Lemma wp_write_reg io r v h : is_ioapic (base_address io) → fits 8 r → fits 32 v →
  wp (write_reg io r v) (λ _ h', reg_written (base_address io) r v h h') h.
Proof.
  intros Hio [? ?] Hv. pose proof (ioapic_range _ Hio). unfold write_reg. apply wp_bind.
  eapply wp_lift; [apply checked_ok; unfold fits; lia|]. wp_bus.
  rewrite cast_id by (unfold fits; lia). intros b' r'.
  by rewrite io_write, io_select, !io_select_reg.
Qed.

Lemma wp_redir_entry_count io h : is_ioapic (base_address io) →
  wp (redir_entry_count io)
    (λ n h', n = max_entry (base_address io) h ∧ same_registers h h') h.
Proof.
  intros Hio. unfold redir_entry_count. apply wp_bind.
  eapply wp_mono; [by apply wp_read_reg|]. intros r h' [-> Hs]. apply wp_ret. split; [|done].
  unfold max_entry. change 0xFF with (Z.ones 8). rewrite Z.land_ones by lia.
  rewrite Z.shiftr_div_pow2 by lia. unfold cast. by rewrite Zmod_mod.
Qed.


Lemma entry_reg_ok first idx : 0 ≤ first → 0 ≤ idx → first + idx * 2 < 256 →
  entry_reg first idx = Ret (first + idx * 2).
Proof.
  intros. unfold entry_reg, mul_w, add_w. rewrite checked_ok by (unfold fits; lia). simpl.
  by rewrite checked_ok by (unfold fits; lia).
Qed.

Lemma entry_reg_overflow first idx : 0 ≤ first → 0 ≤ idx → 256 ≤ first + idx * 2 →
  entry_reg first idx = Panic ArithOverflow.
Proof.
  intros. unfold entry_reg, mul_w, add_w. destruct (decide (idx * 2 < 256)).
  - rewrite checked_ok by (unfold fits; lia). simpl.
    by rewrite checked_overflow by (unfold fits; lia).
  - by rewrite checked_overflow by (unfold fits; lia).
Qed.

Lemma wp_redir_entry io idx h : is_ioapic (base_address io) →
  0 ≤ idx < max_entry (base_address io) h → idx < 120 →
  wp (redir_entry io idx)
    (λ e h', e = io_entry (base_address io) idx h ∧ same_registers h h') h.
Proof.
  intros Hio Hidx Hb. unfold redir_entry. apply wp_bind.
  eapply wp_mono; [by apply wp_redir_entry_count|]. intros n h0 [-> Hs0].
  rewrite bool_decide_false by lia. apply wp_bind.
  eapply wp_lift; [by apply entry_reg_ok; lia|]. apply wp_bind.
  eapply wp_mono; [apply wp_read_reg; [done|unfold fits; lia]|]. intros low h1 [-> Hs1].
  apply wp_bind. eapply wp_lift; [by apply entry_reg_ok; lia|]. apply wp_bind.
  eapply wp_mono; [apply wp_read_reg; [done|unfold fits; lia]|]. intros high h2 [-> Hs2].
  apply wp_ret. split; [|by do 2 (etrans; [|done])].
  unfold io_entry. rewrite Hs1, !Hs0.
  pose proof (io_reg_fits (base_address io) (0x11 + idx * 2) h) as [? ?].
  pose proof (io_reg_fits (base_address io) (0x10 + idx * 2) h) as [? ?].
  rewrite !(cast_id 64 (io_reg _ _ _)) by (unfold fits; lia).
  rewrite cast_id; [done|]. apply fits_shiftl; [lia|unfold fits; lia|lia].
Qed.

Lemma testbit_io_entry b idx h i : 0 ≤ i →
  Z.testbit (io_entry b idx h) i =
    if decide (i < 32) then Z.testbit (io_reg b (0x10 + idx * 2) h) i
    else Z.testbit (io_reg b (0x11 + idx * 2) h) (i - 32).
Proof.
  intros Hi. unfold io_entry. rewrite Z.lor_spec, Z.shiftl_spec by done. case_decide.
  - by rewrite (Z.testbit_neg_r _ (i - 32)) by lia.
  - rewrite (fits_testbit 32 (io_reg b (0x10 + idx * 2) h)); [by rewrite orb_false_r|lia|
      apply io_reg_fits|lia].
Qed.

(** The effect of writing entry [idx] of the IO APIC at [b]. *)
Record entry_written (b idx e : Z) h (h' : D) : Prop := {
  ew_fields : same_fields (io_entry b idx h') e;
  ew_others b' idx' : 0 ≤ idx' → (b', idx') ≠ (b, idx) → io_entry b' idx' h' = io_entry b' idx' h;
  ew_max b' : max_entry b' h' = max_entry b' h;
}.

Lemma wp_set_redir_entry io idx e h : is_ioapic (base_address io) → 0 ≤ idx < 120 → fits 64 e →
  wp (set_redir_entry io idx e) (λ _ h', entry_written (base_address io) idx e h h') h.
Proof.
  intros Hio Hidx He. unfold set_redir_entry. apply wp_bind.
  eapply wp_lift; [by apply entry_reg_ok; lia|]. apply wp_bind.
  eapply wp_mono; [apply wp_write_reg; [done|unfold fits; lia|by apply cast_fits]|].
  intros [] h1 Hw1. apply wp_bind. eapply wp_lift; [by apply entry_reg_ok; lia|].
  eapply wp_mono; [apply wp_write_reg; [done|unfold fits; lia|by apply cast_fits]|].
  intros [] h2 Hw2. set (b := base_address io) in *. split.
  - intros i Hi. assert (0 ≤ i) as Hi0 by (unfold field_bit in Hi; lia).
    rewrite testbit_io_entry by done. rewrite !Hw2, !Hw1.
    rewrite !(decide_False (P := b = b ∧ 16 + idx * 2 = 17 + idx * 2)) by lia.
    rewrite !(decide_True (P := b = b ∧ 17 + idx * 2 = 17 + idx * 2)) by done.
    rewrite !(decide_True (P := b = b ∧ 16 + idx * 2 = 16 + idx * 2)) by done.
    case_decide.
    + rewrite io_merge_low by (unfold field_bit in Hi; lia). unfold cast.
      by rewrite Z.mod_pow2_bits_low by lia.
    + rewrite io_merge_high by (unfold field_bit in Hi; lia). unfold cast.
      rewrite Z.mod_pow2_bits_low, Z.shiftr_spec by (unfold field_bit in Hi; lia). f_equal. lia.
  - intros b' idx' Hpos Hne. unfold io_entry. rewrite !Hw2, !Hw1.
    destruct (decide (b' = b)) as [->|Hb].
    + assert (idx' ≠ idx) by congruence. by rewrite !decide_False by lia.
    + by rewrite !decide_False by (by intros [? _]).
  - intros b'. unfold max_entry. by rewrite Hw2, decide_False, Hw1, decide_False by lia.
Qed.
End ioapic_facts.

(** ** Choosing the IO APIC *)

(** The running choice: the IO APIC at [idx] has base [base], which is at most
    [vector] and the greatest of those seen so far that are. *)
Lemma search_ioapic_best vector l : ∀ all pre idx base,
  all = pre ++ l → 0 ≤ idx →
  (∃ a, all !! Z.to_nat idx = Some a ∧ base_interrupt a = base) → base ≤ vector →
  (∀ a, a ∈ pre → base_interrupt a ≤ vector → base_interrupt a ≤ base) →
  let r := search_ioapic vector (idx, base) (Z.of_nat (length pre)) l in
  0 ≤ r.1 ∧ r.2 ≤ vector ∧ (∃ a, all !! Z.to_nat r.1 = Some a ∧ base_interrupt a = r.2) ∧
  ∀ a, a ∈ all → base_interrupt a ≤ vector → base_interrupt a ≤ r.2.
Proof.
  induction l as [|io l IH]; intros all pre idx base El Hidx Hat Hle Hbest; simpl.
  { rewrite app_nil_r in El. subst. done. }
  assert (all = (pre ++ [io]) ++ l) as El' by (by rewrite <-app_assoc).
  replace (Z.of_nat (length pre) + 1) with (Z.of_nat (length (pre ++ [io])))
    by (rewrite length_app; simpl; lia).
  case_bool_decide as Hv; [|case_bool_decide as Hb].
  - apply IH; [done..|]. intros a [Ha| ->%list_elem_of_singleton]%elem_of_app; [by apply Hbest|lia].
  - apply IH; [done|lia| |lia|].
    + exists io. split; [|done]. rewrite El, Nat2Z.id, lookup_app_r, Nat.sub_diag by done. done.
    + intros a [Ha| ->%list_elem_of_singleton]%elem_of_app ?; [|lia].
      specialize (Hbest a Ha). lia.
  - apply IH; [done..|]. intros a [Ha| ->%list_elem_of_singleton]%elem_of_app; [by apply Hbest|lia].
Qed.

++++++++++++++++++++

Problem to work on:
The records are given above. Copy each line in them that holds "simpl".

Response to the task:
  intros. unfold entry_reg, mul_w, add_w. rewrite checked_ok by (unfold fits; lia). simpl.
  - rewrite checked_ok by (unfold fits; lia). simpl.
  induction l as [|io l IH]; intros all pre idx base El Hidx Hat Hle Hbest; simpl.
    by (rewrite length_app; simpl; lia).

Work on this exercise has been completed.